The Truth About the Metaphysical Journey

By Steve E. Hodes, M.D.

Physician to Metaphysician

The metaphysical journey is never simple or straightforward.

Life leads us into seemingly blind cul-de-sacs, endless featureless vistas, unrecognizable terrain. We often feel that we are eternally lost, even hopelessly so. Why are we here? Is this the result of blind, mindless wanderings? Could there be a purpose to these diversions, these dead-ends? Can we actually learn by being lost? Can we transform fear into an adventure in learning? Can these side excursions actually be opportunities for exploration and growth?

Perhaps we need to be aware of these possibilities. I return to the notion that self-awareness precedes self-repair. We need to appreciate the possibilities of choosing how we feel about our lives, our situations.

We can choose to view life’s difficulties, vicissitudes as challenges for which our souls may have contracted prior to this incarnation. (Of course this raises the question of reincarnation, to be explored in a future blog). But IF we can choose to recognize the probability or at least possibility that there is a higher purpose to our lives, we can proceed with an entirely different attitude about the events in which we are players.

We may even be able to view life as necessarily requiring our rising to and overcoming various assaults to our sense of fairness or peace. If we have incarnated in this ‘vale of tears’ than perhaps our souls accepted these challenges, however irrational they now appear to us, as advanced courses in overcoming adversity for the eventual purpose of spiritual advancement.

Such an approach to life is actually a choice.
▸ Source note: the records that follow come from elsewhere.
(** What is written for a file of a directory: the file it leads to, where that is below
    the directory or it is a link that may leave it; and the path itself, as text below
    the directory, where nothing is found there. *)
Definition leads_below (w : World) (canonical_root filename : str) (links_may_leave : bool) (target : str) : Prop :=
  path_exists w (path_join canonical_root filename) = true ∧ canonical w (path_join canonical_root filename) = Ok target ∧
  (components canonical_root `prefix_of` components target ∨
   links_may_leave = true ∧ is_symlink w (path_join canonical_root filename) = Ok true).
Definition not_there (w : World) (canonical_root filename target : str) : Prop :=
  path_exists w (path_join canonical_root filename) = false ∧ target = path_join canonical_root filename ∧
  components canonical_root `prefix_of` components target.
Definition may_be_written (w : World) (canonical_root filename : str) (links_may_leave : bool) (target : str) : Prop :=
  leads_below w canonical_root filename links_may_leave target ∨ not_there w canonical_root filename target.
Lemma write_target_ok canonical_root filename file_context allow w target :
  write_target canonical_root filename file_context allow w = Ok target → may_be_written w canonical_root filename allow target.
Proof.
  unfold write_target. destruct (path_starts_with (path_join canonical_root filename) canonical_root) eqn:Hs; [|done]. cbn [negb].
  destruct (path_exists w _) eqn:He; [|intros [= <-]; right; split_and!; [done..|by apply starts_with_prefix]].
  unfold resolve_within. intros (link & Hl%map_err_Ok & Hr)%bind_Ok. apply bind_Ok in Hr as (p & Hp%map_err_Ok & Hr). left.
  destruct (path_starts_with p canonical_root) eqn:Hb; cbn [negb andb] in Hr.
  - injection Hr as <-. split_and!; [done..|]. left. by apply starts_with_prefix.
  - destruct allow, link; try done. injection Hr as <-. split_and!; [done..|by right].
Qed.
Definition find_element (f : TextElement → bool) (t : TextArea) : option TextElement := List.find f (text_elements t).
Definition contains_pos (pos : nat) (e : TextElement) : bool := Nat.ltb (el_start e) pos && Nat.ltb pos (el_end e).
Definition find_element_containing (t : TextArea) (pos : nat) : option TextElement := find_element (contains_pos pos) t.
Definition clamp_pos_to_nearest_boundary (t : TextArea) (pos : nat) : nat :=
  let pos := clamp_pos_to_char_boundary t pos in
  match find_element_containing t pos with
  | Some e =>
      if Nat.leb (pos - el_start e) (el_end e - pos) then clamp_pos_to_char_boundary t (el_start e)
      else clamp_pos_to_char_boundary t (el_end e)
  | None => pos
  end.
(** The two functions are the same. *)
Definition clamp_pos_for_insertion (t : TextArea) (pos : nat) : nat := clamp_pos_to_nearest_boundary t pos.
Definition adjust_pos_out_of_elements (t : TextArea) (pos : nat) (prefer_start : bool) : nat :=
  match find_element_containing t pos with
  | Some e => if prefer_start then el_start e else el_end e
  | None => pos
  end.
Definition clamp_cursor (t : TextArea) : TextArea := set_cursor_pos (clamp_pos_to_nearest_boundary t (cursor_pos t)) t.

(** One pass over the elements, and passes until nothing changes; each pass that
    changes something takes in another element. *)
Definition intersects (range : Range) (e : TextElement) : bool := Nat.ltb (el_start e) range.2 && Nat.ltb range.1 (el_end e).
Definition expand_over (range : Range) (e : TextElement) : Range :=
  if intersects range e then (Nat.min range.1 (el_start e), Nat.max range.2 (el_end e)) else range.
Fixpoint expand_loop (fuel : nat) (es : list TextElement) (range : Range) : Range :=
  match fuel with
  | O => range
  | S fuel =>
      let next := foldl expand_over range es in
      if bool_decide (next = range) then range else expand_loop fuel es next
  end.
Definition expand_range_to_element_boundaries (t : TextArea) (range : Range) : Range :=
  expand_loop (S (length (text_elements t))) (text_elements t) range.

(** ** Elements that follow an edit *)

Definition shift_element (at_ removed inserted : nat) (e : TextElement) : TextElement :=
  let end_ := at_ + removed in
  if Nat.leb (el_end e) at_ then e
  else if Nat.leb end_ (el_start e)
  then MkElement (el_id e) (el_start e + inserted - removed) (el_end e + inserted - removed) (el_name e)
  else MkElement (el_id e) (Nat.min at_ (el_start e)) (at_ + Nat.max inserted (el_end e - end_)) (el_name e).
Definition shift_elements (at_ removed inserted : nat) (t : TextArea) : TextArea :=
  let kept := List.filter (λ e, negb (Nat.leb at_ (el_start e) && Nat.leb (el_end e) (at_ + removed))) (text_elements t) in
  set_elements (shift_element at_ removed inserted <$> kept) t.
Definition sort_elements (t : TextArea) : TextArea :=
  set_elements (sort_by (λ a b, Nat.leb (el_start a) (el_start b)) (text_elements t)) t.
Definition take_element_id (t : TextArea) : N * TextArea :=
  (next_element_id t,
   MkTextArea (text t) (cursor_pos t) (wrap_cache t) (preferred_col t) (text_elements t)
     (N.min (next_element_id t + 1) 18446744073709551615) (kill_buffer t)).
Definition add_element_with_id (range : Range) (name : option str) (t : TextArea) : N * TextArea :=
  let '(id, t) := take_element_id t in
  (id, sort_elements (set_elements (text_elements t ++ [MkElement id range.1 range.2 name]) t)).
Definition TOOL_MENTION_SIGIL : char := 36.
Definition PLUGIN_TEXT_MENTION_SIGIL : char := 64.
Definition ch_open_bracket : char := 91.
Definition ch_close_bracket : char := 93.
Definition ch_open_paren : char := 40.
Definition ch_close_paren : char := 41.

Record LinkedMention := MkMention { mention : str; path : str }.
Record DecodedHistoryText := MkDecoded { decoded_text : str; mentions : list LinkedMention }.

Definition is_mention_name_char (c : char) : bool := is_ascii_alphanumeric c || (c =? 95)%N || (c =? 45)%N.
Definition is_common_env_var (name : str) : bool :=
  let upper := to_ascii_uppercase name in
  existsb (λ v, upper =s? v)
    ["PATH" : str; "HOME" : str; "USER" : str; "SHELL" : str; "PWD" : str; "TMPDIR" : str; "TEMP" : str; "TMP" : str; "LANG" : str;
     "TERM" : str; "XDG_CONFIG_HOME" : str].
(** [path.rsplit(\['/', '\\'\]).next()]: what comes after the last separator. *)
Fixpoint after_last_separator (s : str) : str :=
  match s with
  | [] => []
  | c :: r => if existsb (λ d, (d =? ch_slash)%N || (d =? ch_backslash)%N) r then after_last_separator r
              else if (c =? ch_slash)%N || (c =? ch_backslash)%N then r else s
  end.
Definition is_tool_path (path : str) : bool :=
  starts_with "app://" path || starts_with "mcp://" path || starts_with "plugin://" path || starts_with "skill://" path
  || eq_ignore_ascii_case (after_last_separator path) "SKILL.md".

(** The longest run of characters of a kind, and the rest. *)
Fixpoint span (f : char → bool) (s : str) : str * str :=
  match s with
  | c :: r => if f c then let '(a, b) := span f r in (c :: a, b) else ([], s)
  | [] => ([], [])
  end.

(** [u8::is_ascii_whitespace] *)
Definition is_ascii_whitespace (c : char) : bool := (c =? 9)%N || (c =? 10)%N || (c =? 12)%N || (c =? 13)%N || (c =? 32)%N.

(** ** Encoding *)

Abbreviation Queues := (gmap str (list str)).
Definition queue_mention (queues : Queues) (m : LinkedMention) : Queues :=
  <[mention m := unwrap_or [] (queues !! mention m) ++ [path m]]> queues.
Definition mentions_by_name (ms : list LinkedMention) : Queues := foldl queue_mention ∅ ms.
(** [get_mut(name).and_then(VecDeque::pop_front)] *)
Definition pop_front (queues : Queues) (name : str) : option (str * Queues) :=
  match queues !! name with
  | Some (path :: rest) => Some (path, <[name := rest]> queues)
  | _ => None
  end.
Definition link (name path : str) : str :=
  ch_open_bracket :: TOOL_MENTION_SIGIL :: name ++ [ch_close_bracket; ch_open_paren] ++ path ++ [ch_close_paren].

(** Each round takes a character at least. *)
Fixpoint encode_loop (fuel : nat) (queues : Queues) (text : str) : str :=
  match fuel, text with
  | S fuel, c :: r =>
      let '(name, rest) := span is_mention_name_char r in
      match (if (c =? TOOL_MENTION_SIGIL)%N && negb (is_empty name) then pop_front queues name else None) with
      | Some (path, queues) => link name path ++ encode_loop fuel queues rest
      | None => c :: encode_loop fuel queues r
      end
  | _, _ => []
  end.
Definition encode_history_mentions (text : str) (ms : list LinkedMention) : str :=
  if is_empty ms || is_empty text then text else encode_loop (length text) (mentions_by_name ms) text.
I would have never believed that statement in the past.

In fact I clearly recall my first exposure to Kabbalistic thought in 1995 during a series of lectures at a private home in Monmouth Country New Jersey. The speaker was a young bearded rabbi , Rabbi Stern of the Orthodox Lubavither sect. His very presence among less observant Jews was rather suprising in the first place. This was actually in the pre-Madonna publicity days when Kabbalah was still regarded as highly secretive and reserved for middle-aged males of advanced spiritual study and development.

There was an obvious agenda in his very presence. It was not to convince us to become more observant. It was, however, to reveal Kabbalistic concepts. The ‘time’ was right, he stated rather clearly, to reveal the wisdom of Kabbalah to the entire world. One of his stories involved his relationship to an older rabbi who was his mentor.

He recalled how Rabbi Jacobson ‘floated’ into the library one evening when he was struggling with the esoteric doctrines of Kabbalah and asked him if ‘he wanted to reach his highest destiny’. ‘Of course’, he replied, ‘who wouldn’t want that?’ Rabbi Jacobson then proceeded to state that we all have the free will to ‘choose what we want to believe’. His analogy was a gallery of paintings in which we all could choose to take home a painting and live with it for a while to see how we liked it. Reality was like that, a choice.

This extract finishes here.